L'acteur, qui menace de quitter la France pour des cieux fiscaux plus cléments, avait assuré que le président russe, qui l'appelle par son prénom, lui avait envoyé un passeport, ce que le Kremlin n'avait pas confirmé dans un premier temps.

"Si Gérard veut vraiment avoir un permis de séjour ou un passeport russe, c'est une affaire réglée", a déclaré Vladimir Poutine lors d'une conférence de presse.

La polémique a pris de l'ampleur en France quand le Premier ministre Jean-Marc Ayrault a qualifié d'"assez minable" l'acquisition par Gérard Depardieu d'une maison en Belgique pour des raisons fiscales. Se sentant "injurié", l'acteur, âgé de 63 ans, a annoncé dimanche qu'il rendait son passeport français.

D'après Le Monde, l'acteur a confié à des proches avoir trois options : s'installer en Belgique, aller au Monténégro, où il possède des affaires, ou s'envoler vers la Russie.

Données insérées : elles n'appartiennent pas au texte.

(* ===== verification/Check.v ===== *)
(** * The image checker: [tools/qizocheck/qizocheck.py]

    The checks of the disk image and of the boot stages.  A check passes, fails
    with the message it prints, or raises; the exit status is 0 when it passes.
    The files, the listing of [objdump] and the output of [nm] are inputs.  The
    check of the optical image is in [Iso.v]. *)

From S2P Require Export Image.

Definition STAGE1_ARGS : Z := LY.STAGE1_ARGS_OFF.

Inductive verdict := Pass | Failed (msg : string).
#[export] Instance verdict_eq_dec : EqDecision verdict.
Proof. solve_decision. Defined.

(** [return fail(msg)] and [return 0] *)
Definition fail (msg : string) : res verdict := Ok (Failed msg).
Definition pass : res verdict := Ok Pass.

(** [if c: return fail(msg)], then the rest. *)
Definition fail_if (c : bool) (msg : string) (rest : res verdict) : res verdict :=
  if c then fail msg else rest.

(** [rc = m; if rc: return rc], then the rest. *)
Definition and_then (m rest : res verdict) : res verdict :=
  v ← m;
  match v with Pass => rest | Failed msg => Ok (Failed msg) end.

(** ** The file system *)

Definition fat16 (img : bytes) (fat_off_bytes index : Z) : res Z :=
  unpack_le 2 img (fat_off_bytes + index * 2).

(** The directory scan: (name, size, first cluster) of the entries in use. *)
Definition dir_step (img : bytes) (root_lba i : Z) (entries : list (string * Z * Z))
    : res (ctl (list (string * Z * Z))) :=
  let e := slice img (root_lba * SECTOR + i * 32) (root_lba * SECTOR + (i + 1) * 32) in
  stop ← (if bool_decide (e = []) then Ok true else x ← bget e 0; Ok (x =? 0));
  match stop with
  | true => Ok (Break entries)
  | false =>
      a ← bget e 11;
      if (a =? 0x0F) || (a =? 0x08) then Ok (Next entries)
      else
        name ← decode_utf8 (slice e 0 8);
        ext ← decode_utf8 (slice e 8 11);
        cluster ← unpack_le 2 e 26;
        size ← unpack_le 4 e 28;
        Ok (Next (entries ++ [(strip_char "." (strip name +:+ "." +:+ strip ext)%string, size, cluster)]))
  end.

Definition scan_dir (img : bytes) (root_lba rootcnt : Z) : res (list (string * Z * Z)) :=
  for_each (dir_step img root_lba) (range 0 rootcnt) [].

(** Following a chain of clusters. *)
Record chase := Chase { ch_data : bytes; ch_cur : Z; ch_spins : Z }.

Definition follow_step (img : bytes) (fat_off data_lba spc : Z) (s : chase) : res (ctl chase) :=
  let '(Chase data cur spins) := s in
  let lba := data_lba + (cur - 2) * spc in
  let data := data ++ slice img (lba * SECTOR) ((lba + spc) * SECTOR) in
  cur ← fat16 img fat_off cur;
  Ok (Next (Chase data cur (spins + 1))).

Definition follow_cond (s : chase) : bool :=
  (2 <=? ch_cur s) && (ch_cur s <? 0xFFF8) && (ch_spins s <? 100000).

Definition follow (img : bytes) (fat_off data_lba spc cluster : Z) : res bytes :=
  s ← while (Z.to_nat 100001) follow_cond (follow_step img fat_off data_lba spc) (Chase [] cluster 0);
  Ok (ch_data s).

Definition load_step (img : bytes) (fat_off data_lba spc : Z) (e : string * Z * Z)
    (found : gmap string bytes) : res (ctl (gmap string bytes)) :=
  let '(name, size, cluster) := e in
  data ← follow img fat_off data_lba spc cluster;
  Ok (Next (<[name := slice data 0 size]> found)).

Definition load_files (img : bytes) (fat_off data_lba spc : Z) (entries : list (string * Z * Z))
    : res (gmap string bytes) :=
  for_each (load_step img fat_off data_lba spc) entries ∅.

Definition check_fs (img kernel : bytes) : res verdict :=
  part ← unpack_le 4 img 0x1C6;
  let bs := slice img (part * SECTOR) (part * SECTOR + SECTOR) in
  fail_if (negb (bool_decide (slice bs 510 512 = [0x55; 0xAA]))) "boot sector signature missing" (
  bps ← unpack_le 2 bs 11;
  spc ← bget bs 13;
  reserved ← unpack_le 2 bs 14;
  nfats ← bget bs 16;
  rootcnt ← unpack_le 2 bs 17;
  media ← bget bs 21;
  fat_size ← unpack_le 2 bs 22;
  fail_if (negb (bps =? SECTOR)) ("unexpected bytes per sector " +:+ fmt_d bps) (
  fail_if (negb ((media =? 0xF8) || (media =? 0xF9))) ("unexpected media byte " +:+ fmt_02x media) (
  t ← unpack_le 2 bs 19;
  _ ← (if t =? 0 then unpack_le 4 bs 40 else Ok t);
  let root_lba := part + reserved + nfats * fat_size in
  let data_lba := root_lba + (rootcnt * 32 + SECTOR - 1) / SECTOR in
  entries ← scan_dir img root_lba rootcnt;
  found ← load_files img ((part + reserved) * SECTOR) data_lba spc entries;
  match found !! "KERNEL.BIN"%string with
  | None => fail "KERNEL.BIN missing from root directory"
  | Some data =>
      fail_if (negb (bool_decide (data = kernel)))
        "KERNEL.BIN in the filesystem differs from the module kernel" (
      match found !! "README.TXT"%string with
      | Some text =>
          fail_if (negb (starts_with text (b "qizo"))) "README.TXT missing or unexpected" pass
      | None => fail "README.TXT missing or unexpected"
      end)
  end))).

(** ** The first stage *)

(** The destination address of a [mov] in a line of the listing. *)
Definition dap_line (dests : gset Z) (line : string) : gset Z :=
  let line := strip line in
  if bool_decide (line = EmptyString) || negb (contains (String (chr 9) EmptyString) line) then dests
  else
    let text := last_field (chr 9) line in
    if negb (starts "mov" text) then dests
    else
      let tail := strip (last_field "," text) in
      if starts "0x" tail then
        match int16 tail with Some v => {[v]} ∪ dests | None => dests end
      else dests.

(** [check_stage1_dap(path)], given the listing when [objdump] is installed *)
Definition check_stage1_dap (objdump : option string) : res verdict :=
  dap ← LY.g "QIZO_DAP_ADDR";
  fail_if (negb (dap mod 16 =? 0))
    ("stage1 disk address packet at " +:+ fmt_x dap +:+ " is not paragraph aligned") (
  match objdump with
  | None => pass
  | Some out =>
      let dests := fold_left dap_line (nonempty_lines out) ∅ in
      match List.find (λ off, negb (bool_decide (dap + off ∈ dests))) [0; 2; 4; 6; 8; 12] with
      | Some off => fail ("stage1 never writes disk address packet field +" +:+ fmt_d off)
      | None =>
          fail_if (bool_decide (dap + 10 ∈ dests))
            "stage1 writes the lba high half at +10, seabios reads struct int13ext_s lba at +8" (
          let flat := replace_all "0x07e00" "0x7e00" (replace_all ", " "," out) in
          fail_if (negb (contains ("$0x" +:+ fmt_x dap +:+ ",%bx") flat))
            "stage1 must hand the disk address packet to INT 13h in es:bx" (
          fail_if (negb (contains ("$0x" +:+ fmt_x dap +:+ ",%si") flat))
            "stage1 must also put the packet in ds:si, which is where seabios reads it" (
          fail_if (negb (contains "int" out) || negb (contains "$0x13" out))
            "stage1 has no int $0x13" pass)))
      end
  end).

(** ** The second stage *)

Record descriptor := Desc {
  d_limit : Z; d_base : Z; d_access : Z; d_flags : Z; d_g : Z; d_d : Z; d_l : Z;
}.

Definition decode_desc (l : bytes) : descriptor :=
  let q := le_val l in
  Desc (Z.lor (Z.land q 0xFFFF) (Z.land (Z.shiftr q 32) 0xF0000))
       (Z.lor (Z.land (Z.shiftr q 16) 0xFFFFFF) (Z.shiftl (Z.land (Z.shiftr q 56) 0xFF) 24))
       (Z.land (Z.shiftr q 40) 0xFF) (Z.land (Z.shiftr q 48) 0xFF)
       (Z.land (Z.shiftr q 55) 1) (Z.land (Z.shiftr q 54) 1) (Z.land (Z.shiftr q 53) 1).

(** selector, access, base, granularity, long mode; sorted by selector *)
Definition want : list (Z * (Z * Z * Z * Z)) := [
  (0x08, (0x9A, 0, 1, 0)); (0x10, (0x92, 0, 1, 0)); (0x18, (0x9A, 0x20000, 0, 0));
  (0x28, (0x9A, 0, 1, 1)); (0x30, (0x92, 0, 1, 0))].

(** The search for the pseudo descriptor. *)
Definition gdtr_step (data : bytes) (i : Z) (gdtr : option Z) : res (ctl (option Z)) :=
  limit ← unpack_le 2 data i;
  if negb (limit =? 55) then Ok (Next gdtr)
  else
    base ← unpack_le 4 data (i + 2);
    if (0x20000 <? base) && (base <? 0x21000) then Ok (Break (Some base)) else Ok (Next gdtr).

Definition hex2 (n : Z) : string := ("0x" +:+ fmt_02x n)%string.

(** The complaint about one descriptor, if any. *)
Definition desc_error (data : bytes) (off : Z) (w : Z * (Z * Z * Z * Z)) : option string :=
  let '(sel, (access, base_, g_, l_)) := w in
  let d := decode_desc (slice data (off + sel) (off + sel + 8)) in
  let pre := ("stage2 gdt selector " +:+ hex2 sel)%string in
  if negb (d_access d =? access) then
    Some (pre +:+ " has access byte " +:+ hex2 (d_access d) +:+ ", expected " +:+ hex2 access)%string
  else if negb (d_base d =? base_) then
    Some (pre +:+ " has base 0x" +:+ fmt_x (d_base d) +:+ ", expected 0x" +:+ fmt_x base_ +:+
          ": base 16:23 occupies byte 4, not the access field")%string
  else if negb (d_g d =? g_) || negb (d_l d =? l_) then
    Some (pre +:+ " has the wrong granularity or mode bits")%string
  else if (Z.land (d_access d) 0x80 =? 0) || (Z.land (d_access d) 0x10 =? 0) then
    Some (pre +:+ " is not a present code or data descriptor")%string
  else None.

Definition check_stage2_gdt (data : bytes) : res verdict :=
  gdtr ← for_each (gdtr_step data) (range 0 (len data - 6)) None;
  match gdtr with
  | None => fail "stage2 has no gdtr pseudo descriptor pointing inside the load area"
  | Some gdtr =>
      let off := gdtr - 0x20000 in
      match List.find (λ w, bool_decide (is_Some (desc_error data off w))) want with
      | Some w => fail (default EmptyString (desc_error data off w))
      | None => pass
      end
  end.

Definition check_stage2_transition (data : bytes) : res verdict :=
  fail_if (occurs [0x66; 0x0F; 0x01] data)
    ("stage2 descriptor table load carries a 66 prefix, which selects the 10" +:+
     " byte pseudo descriptor that 16 bit mode cannot use") (
  fail_if (negb (occurs [0x0F; 0x01; 0x17] data))
    "stage2 has no 6 byte lgdt of the real mode form" (
  let store := find data [0x0F; 0x22; 0xC0] in
  fail_if (store <? 0) "stage2 never writes cr0, so it cannot enable protected mode" (
  let read := rfind data [0x0F; 0x20; 0xC0] store in
  fail_if (read <? 0) "stage2 writes cr0 without reading it first" (
  let live := slice data (read + 3) store in
  match List.find (λ bw : Z * string, bool_decide (bw.1 ∈ live))
          [(0xE8, "a call"); (0xB0, "a movb into al"); (0xB2, "a movb into dl")]%string with
  | Some (_, why) =>
      fail ("stage2 puts " +:+ why +:+ " inside the cr0 handoff, which destroys the pending" +:+
            " value in eax")
  | None =>
      fail_if (negb (bool_decide (slice data (store - 2) store = [0xC8; 0x01])))
        "stage2 does not set bit 0 of cr0 immediately before the write" pass
  end)))).

(** ** Reading a volume back *)

(** *** Names *)

(** File names of the 8.3 form, in the characters the directory keeps. *)
Definition name_char (c : ascii) : bool := is_digit c || is_upper c || (code c =? 95).
Definition valid_83 (name : string) : bool :=
  match rsplit1 "." name with
  | Some (base, ext) =>
      all_chars name_char base && all_chars name_char ext &&
      (1 <=? len (b base)) && (len (b base) <=? 8) && (1 <=? len (b ext)) && (len (b ext) <=? 3)
  | None => all_chars name_char name && (1 <=? len (b name)) && (len (b name) <=? 8)
  end.

Lemma string_of_b s : String.string_of_list_ascii (chr <$> b s) = s.
Proof.
  induction s as [|c s IH]; [done|]. rewrite b_cons. cbn [fmap list_fmap String.string_of_list_ascii].
  f_equal; [|exact IH]. unfold chr, code. rewrite N2Z.id. apply ascii_N_embedding.
Qed.

Lemma valid_utf8_ascii l : Forall (λ x, x < 0x80) l → valid_utf8 l = true.
Proof. induction 1 as [|x l Hx Hl IH]; [done|]. cbn [valid_utf8]. by rw_bool. Qed.

Lemma name_char_facts c :
  name_char c = true → is_space c = false ∧ ("." =? c)%char = false ∧ is_lower c = false ∧ code c < 0x80.
Proof. destruct c as [[] [] [] [] [] [] [] []]; vm_compute; done. Qed.

Lemma all_chars_b (p : ascii → bool) (P : Z → Prop) s :
  (∀ c, p c = true → P (code c)) → all_chars p s = true → Forall P (b s).
Proof.
  intros Hp. induction s as [|c s IH]; [by constructor|]. cbn [all_chars]. rewrite b_cons.
  intros [Hc Hs]%andb_true_iff. constructor; auto.
Qed.

Lemma upper_name s : all_chars name_char s = true → upper s = s.
Proof.
  induction s as [|c s IH]; [done|]. cbn [all_chars upper]. intros [Hc Hs]%andb_true_iff.
  apply name_char_facts in Hc as (_ & _ & -> & _). by rewrite IH.
Qed.

(** Stripping a padded name. *)
Lemma rstrip_spaces k : rstrip (String.string_of_list_ascii (replicate k " "%char)) = EmptyString.
Proof. induction k as [|k IH]; [done|]. cbn [replicate String.string_of_list_ascii rstrip]. by rewrite IH. Qed.

Lemma lstrip_spaces k : lstrip (String.string_of_list_ascii (replicate k " "%char)) = EmptyString.
Proof. by induction k as [|k IH]. Qed.

Lemma rstrip_padded s k :
  all_chars name_char s = true →
  rstrip (String.string_of_list_ascii ((chr <$> b s) ++ replicate k " "%char)) = s.
Proof.
  induction s as [|c s IH]; cbn [all_chars].
  - intros _. apply rstrip_spaces.
  - intros [Hc Hs]%andb_true_iff. rewrite b_cons. cbn [fmap list_fmap app String.string_of_list_ascii rstrip].
    rewrite (IH Hs). apply name_char_facts in Hc as (Hc & _).
    assert (chr (code c) = c) as -> by (unfold chr, code; rewrite N2Z.id; apply ascii_N_embedding).
    destruct s; [by rewrite Hc|done].
Qed.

Vladimir Poutine s'est dit certain que les hauts responsables français "ne souhaitaient pas vexer Gérard Depardieu" mais que si cela a été fait "de manière pas très délicate", il s'agissait juste "d'un incident malheureux".

"Nous avons (avec Gérard Depardieu) des relations amicales, mais je sais qu'il se sent français", a-t-il ajouté.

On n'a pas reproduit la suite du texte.